Biden will be meeting Indian business, trade and investment leaders at Mumbai's Taj Palace Hotel tomorrow

Joe Biden & Manmohan Singh

Joe Biden & Manmohan Singh

Nayanima Basu New Delhi
When US Vice-President Joe Biden arrives in the country’s financial capital of Mumbai on Wednesday, he will be flooded with requests by Indian industry to renew the Generalised System of Preferences (GSP), set to expire this month. India Inc has decided to strongly pitch for it during their meeting with him.

Presently, exports to the US from small- and medium-scale Indian industries under the GSP are allowed duty-free entry.
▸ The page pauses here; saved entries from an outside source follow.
(** A number that is not above zero. *)
Definition not_above (x : number) : bool :=
  match x with S754_zero _ | S754_finite true _ _ | S754_infinity true => true | _ => false end.

Lemma round_negative p e : not_above (binary_round 53 1024 true p e) = true.
Proof.
  unfold binary_round. destruct (shl_align p e _) as [p' e']. unfold binary_round_aux.
  pose proof (shr_fexp_nonneg (Z.pos p') e' loc_Exact ltac:(lia)) as H1.
  destruct (shr_fexp 53 1024 (Z.pos p') e' loc_Exact) as [r1 e1]. cbn [fst] in H1.
  set (n := round_nearest_even _ _).
  assert (0 ≤ n) as Hn by (unfold n; pose proof (round_even_range (shr_m r1) (loc_of_shr_record r1)); lia).
  pose proof (shr_fexp_nonneg n e1 loc_Exact Hn) as H2. destruct (shr_fexp 53 1024 n e1 loc_Exact) as [r2 e2]. cbn [fst] in H2.
  destruct (shr_m r2); [done| |lia]. by destruct (e2 <=? _).
Qed.

Lemma sub_cases x y : finite x → finite y →
  if val x <=? val y then not_above (Num.sub x y) = true else rounded ((val x - val y) * 2 ^ 1074) 1 (Num.sub x y).
Proof.
  intros Hx Hy. destruct (finite_cases x Hx) as [[-> [s ->]]|(m & e & -> & Hb)],
    (finite_cases y Hy) as [[Hy0 [s' ->]]|(m' & e' & -> & Hb')].
  - rewrite Hy0. by destruct s, s'.
  - pose proof (val_finite m' e' Hb'). by rewrite (proj2 (Z.leb_le _ _)) by lia.
  - pose proof (val_finite m e Hb). rewrite Hy0, Z.sub_0_r, (proj2 (Z.leb_gt _ _)) by lia. by apply exact_rounded.
  - unfold Num.sub, SFsub, cond_Zopp. set (ez := Z.min e e').
    apply bounded_spec in Hb as [He _], Hb' as [He' _].
    pose proof (align_neg_sum m e m' e' ez ltac:(lia) ltac:(lia)) as A. pose proof (unit_pos ez ltac:(lia)). cbn [val].
    rewrite <-A, <-Z.mul_assoc, unit_square by lia.
    destruct (Z.leb_spec (Z.pos m * unit_of e) (Z.pos m' * unit_of e')) as [Hle|Hgt];
      destruct (Z.pos (fst (shl_align m e ez)) - Z.pos (fst (shl_align m' e' ez))) as [|p|p] eqn:Hp; try (exfalso; nia).
    + done.
    + apply round_negative.
    + apply binary_round_rounded. lia.
Qed.

(** ** Order *)
Definition num_le (x y : number) : Prop := amount x = true ∧ amount y = true ∧ val x ≤ val y.

Lemma num_le_leb x y : num_le x y ↔ amount x = true ∧ amount y = true ∧ Num.leb x y = true.
Proof. unfold num_le. split; intros (Hx & Hy & H); (split_and!; [done|done|]); by apply (leb_val x y Hx Hy). Qed.
Lemma num_le_intro x y : amount x = true → amount y = true → val x ≤ val y → num_le x y.
Proof. done. Qed.
#[export] Instance num_le_trans : Transitive num_le.
Proof. intros x y z (? & ? & ?) (? & ? & ?). apply num_le_intro; [done..|lia]. Qed.
Lemma num_le_refl x : amount x = true → num_le x x.
Proof. intros Hx. by apply num_le_intro. Qed.

Lemma rounded_le X1 X2 D y1 y2 : 0 < D → rounded X1 D y1 → rounded X2 D y2 → X1 ≤ X2 → num_le y1 y2.
Proof.
  intros HD H1 H2 HX. apply num_le_intro; [apply H1|apply H2|]. apply (rounded_mono X1 D _ X2 D _ HD HD H1 H2). nia.
Qed.

Lemma amount_cases x : amount x = true → (finite x ∧ val x < top) ∨ x = S754_infinity false.
Proof.
  intros Hx. assert (0 < top) by by apply pow_pos. destruct x as [s|[]| |[] m e]; try done; [left|by right|left].
  - split; [done|]. cbn. lia.
  - split; [done|]. by apply val_finite.
Qed.
Lemma finite_below x y : num_le x y → finite y → finite x.
Proof.
  intros (Hx & Hy & Hxy) Hf. destruct (amount_cases x Hx) as [[? _]| ->]; [done|].
  destruct (amount_cases y Hy) as [[_ ?]| ->]; [cbn [val] in *; lia|]. by destruct Hf.
Qed.
Lemma le_infinity x : amount x = true → num_le x (S754_infinity false).
Proof. intros Hx. apply num_le_intro; [done|done|]. apply (val_range x Hx). Qed.

(** A rounded operation that is increasing on finite amounts, and takes an
    infinite argument to infinity, is increasing on amounts. *)
Lemma lift_mono f (X : Z → Z) D : 0 < D → (∀ x, finite x → rounded (X (val x)) D (f x)) →
  f (S754_infinity false) = S754_infinity false → (∀ u v, 0 ≤ u ≤ v → X u ≤ X v) → Proper (num_le ==> num_le) f.
Proof.
  intros HD Hf Hinf HX x y Hxy. pose proof Hxy as (Hx & Hy & Hv).
  destruct (amount_cases y Hy) as [[Fy _]| ->].
  - pose proof (finite_below x y Hxy Fy) as Fx. pose proof (val_range x Hx).
    apply (rounded_le (X (val x)) (X (val y)) D); [done|by apply Hf|by apply Hf|apply HX; lia].
  - rewrite Hinf. apply le_infinity. destruct (amount_cases x Hx) as [[Fx _]| ->]; [|by rewrite Hinf]. by apply Hf.
Qed.

Lemma scale_mono c : finite c → 0 < val c → Proper (num_le ==> num_le) (λ x, Num.mul x c).
Proof.
  intros Hc Hp. apply (lift_mono _ (λ v, v * val c) 1); [lia|intros; by apply mul_rounded| |intros; nia].
  by destruct (finite_cases c Hc) as [[? _]|(m & e & -> & _)]; [lia|].
Qed.
Lemma div_mono c : finite c → 0 < val c → Proper (num_le ==> num_le) (λ x, Num.div x c).
Proof.
  intros Hc Hp. apply (lift_mono _ (λ v, v * 2 ^ 2148) (val c)); [done|intros; by apply div_rounded| |intros; nia].
  by destruct (finite_cases c Hc) as [[? _]|(m & e & -> & _)]; [lia|].
Qed.
Lemma mul_mono x x' y y' : finite x' → finite y' → num_le x x' → num_le y y' → num_le (Num.mul x y) (Num.mul x' y').
Proof.
  intros Fx Fy Hx Hy. pose proof (finite_below _ _ Hx Fx). pose proof (finite_below _ _ Hy Fy).
  apply (rounded_le (val x * val y) (val x' * val y') 1); [lia|by apply mul_rounded..|].
  destruct Hx as (Ax & _ & ?), Hy as (Ay & _ & ?). pose proof (val_range x Ax). pose proof (val_range y Ay). nia.
Qed.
If the programme gets discontinued, Indian exports will be subjected to US import duties.

Biden, will be meeting business, trade and investment leaders at Mumbai’s Taj Palace Hotel on Tuesday afternoon.
 

“Timely renewal of the scheme is very important for maintaining stable bilateral trade and to avoid uncertainty in bidding for any new business, which will adversely affect the trade of both countries,” said Sanjay Budhia, managing director, Patton International, which supplies precision engineered items to US companies.   Budhia, also chairman of the CII National Committee on Exports, added the programme aids American businesses by lowering the cost of imported goods that are used as inputs in value-added US production.

Thus, “US jobs and corporate interests are equally linked to the renewal GSP programme,” he said. The process of renewal is under review. In the Trade Policy Agenda released in March, the US administration had called for the GSP to be renewed beyond 2015. The main beneficiaries are labour-intensive micro, small and medium enterprises.
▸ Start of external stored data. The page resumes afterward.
(** ** Steps of the event loop *)

(** Case analysis on an enabled step. *)
Ltac step_inv H :=
  unfold step, _consume_events in H;
  repeat match type of H with
         | context [match ?x with _ => _ end] =>
             let E := fresh "E" in destruct x eqn:E; try discriminate H
         | context [if ?x then _ else _] =>
             let E := fresh "E" in destruct x eqn:E; try discriminate H
         end;
  simplify_eq.

Section Frame.

Lemma stop_world w :
  (stop w).1 = mkWorld (store w) (set_running false (agg w)) (tasks w).
Proof. unfold stop. now destruct (consumer_tasks (agg w)). Qed.

Lemma set_task_store i s w : store (set_task i s w) = store w.
Proof. unfold set_task. now destruct (tasks w !! i). Qed.

Lemma set_task_agg i s w : agg (set_task i s w) = agg w.
Proof. unfold set_task. now destruct (tasks w !! i). Qed.

Lemma set_task_tasks i s w t :
  tasks w !! i = Some t ->
  tasks (set_task i s w) = <[i := mkTask (worker_id t) s]> (tasks w).
Proof. unfold set_task. now intros ->. Qed.

Lemma process_event_config fault now db a e db' a' r :
  _process_event fault now db a e = (db', a', r) ->
  queue a' = queue a /\ received a' = received a
  /\ start_time a' = start_time a /\ running a' = running a
  /\ consumer_tasks a' = consumer_tasks a.
Proof.
  unfold _process_event.
  destruct (DedupStore.mark_processed _ _ _ _ _ _) as [d [[|]|err]];
    intros [= <- <- <-]; done.
Qed.

End Frame.

(** The parts of the aggregator that [publish] and [_process_event] leave
    as they are. *)
Ltac frame_facts :=
  repeat match goal with
         | E : publish _ _ _ = _ |- _ =>
             rewrite publish_closed in E; inversion E; subst; clear E; cbn
         | E : _process_event _ _ _ _ _ = _ |- _ =>
             apply process_event_config in E; destruct_and!
         end.

Section Invariant.

(** [start_time] is written by [__init__] only. *)
Lemma step_start_time w l w' o :
  step w l = Some (w', o) -> is_restart l = false ->
  start_time (agg w') = start_time (agg w).
Proof.
  intros H Hl. destruct l; try discriminate Hl; step_inv H;
    rewrite ?set_task_agg, ?stop_world; cbn; try done; frame_facts;
    try congruence.
  unfold start. now destruct (running (agg w)).
Qed.

Lemma run_start_time tr : forall w w' os,
  run w tr = Some (w', os) -> existsb is_restart tr = false ->
  start_time (agg w') = start_time (agg w).
Proof.
  induction tr as [|l tr IH]; cbn; intros w w' os H Hr.
  - now inversion H.
  - apply orb_false_elim in Hr as [Hl Hr].
    destruct (step w l) as [[w1 o]|] eqn:Hs; [|discriminate].
    destruct (run w1 tr) as [[w2 os']|] eqn:Hrun; [|discriminate].
    inversion H; subst.
    rewrite (IH _ _ _ Hrun) by auto.
    eapply step_start_time; eauto.
Qed.

(** An aggregator that was never started has no consumer task and is not
    running. *)
Lemma step_never_started w l w' o :
  step w l = Some (w', o) -> is_start l = false ->
  running (agg w) = false /\ consumer_tasks (agg w) = [] ->
  running (agg w') = false /\ consumer_tasks (agg w') = [].
Proof.
  intros H Hl [Hr Hc]. destruct l; try discriminate Hl; step_inv H;
    rewrite ?set_task_agg, ?stop_world; cbn; try done; frame_facts;
    split; congruence.
Qed.

Lemma run_never_started tr : forall w w' os,
  run w tr = Some (w', os) -> existsb is_start tr = false ->
  running (agg w) = false /\ consumer_tasks (agg w) = [] ->
  running (agg w') = false /\ consumer_tasks (agg w') = [].
Proof.
  induction tr as [|l tr IH]; cbn; intros w w' os H Hr Hw.
  - now inversion H; subst.
  - apply orb_false_elim in Hr as [Hl Hr].
    destruct (step w l) as [[w1 o]|] eqn:Hs; [|discriminate].
    destruct (run w1 tr) as [[w2 os']|] eqn:Hrun; [|discriminate].
    inversion H; subst.
    eapply IH; eauto using step_never_started.
Qed.

End Invariant.

(** ** Lifecycle and uptime *)

Section Lifecycle.

Lemma stop_not_started w :
  running (agg w) = false -> consumer_tasks (agg w) = [] ->
  stop w = (w, StopReturned).
Proof.
  destruct w as [db [q r u d t0 b c] ts]. cbn. intros -> ->. reflexivity.
Qed.

Lemma start_running w : running (agg (start w)) = true.
Proof. unfold start. now destruct (running (agg w)) eqn:E. Qed.

Lemma tally_app f l1 l2 : tally f (l1 ++ l2) = tally f l1 + tally f l2.
Proof. unfold tally. now rewrite map_app, list_sum_app. Qed.

(** C8. [start] on a running aggregator changes nothing, so a second
    call is without effect; on an aggregator that is not running it sets
    the flag and creates exactly five tasks, with [worker_id] 0 to 4, at
    the head of their loops, whose handles make up [consumer_tasks];
    [stop] on an aggregator that was never started returns at once and
    changes nothing. *)
Theorem start_idempotent_stop_trivial :
  (forall w, running (agg w) = true -> start w = w)
  /\ (forall w, start (start w) = start w)
  /\ (forall w, running (agg w) = false ->
        running (agg (start w)) = true
        /\ tasks (start w)
           = tasks w ++ [mkTask 0 Waiting; mkTask 1 Waiting;
                         mkTask 2 Waiting; mkTask 3 Waiting;
                         mkTask 4 Waiting]
        /\ consumer_tasks (agg (start w)) = seq (length (tasks w)) 5
        /\ tally live (tasks (start w)) = tally live (tasks w) + 5)
  /\ (forall db now tr w os,
        run (boot db now) tr = Some (w, os) ->
        existsb is_start tr = false ->
        stop w = (w, StopReturned)).
Proof.
  repeat split.
  - intros w H. unfold start. now rewrite H.
  - intros w. unfold start at 1. now rewrite start_running.
  - unfold start. now rewrite H.
  - unfold start. now rewrite H.
  - unfold start. now rewrite H.
  - unfold start. rewrite H. cbn [negb tasks]. now rewrite tally_app.
  - intros db now tr w os Hrun Hns.
    destruct (run_never_started _ _ _ _ Hrun Hns) as [Hr Hc]; [done|].
    now apply stop_not_started.
Qed.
However, recently, there were several voices of dissent in the US legislature, the Congress, on renewing of GSP benefits to India. The US administration is linking the issue with Indian intellectual property rights  laws, which it believes is affecting US companies operating in this country.

On June 18, as many as 14 US business groups launched the ‘Alliance for Fair Trade with India’. It has called on the US government and Congress to press India on issues of concern such as Indian IPR laws. Companies like IBM have advocated linking these issues to GSP benefits. Recently, after appointment as the new US Trade Representative, Michael Froman said the IPR regime in India was “deteriorating” and had become a primary cause of concern for American firms. He also said in his reply to the US Senate Committee on Finance that for developing countries like India, it was important to maintain a stable IPR regime “in order to be eligible for the GSP benefits”.

The US government recently suspended GSP benefits for Argentina. It is contemplating similar action for Bangladesh, for having failed to adhere to labour standards.   In 2011, $18.5 billion of imports from the 129 GSP-beneficiary countries entered the US duty-free, saving these exporting countries $700 million in import duties.

India was the top developing country GSP-beneficiary in 2011, with $3.7 bn in imports entering the US duty-free.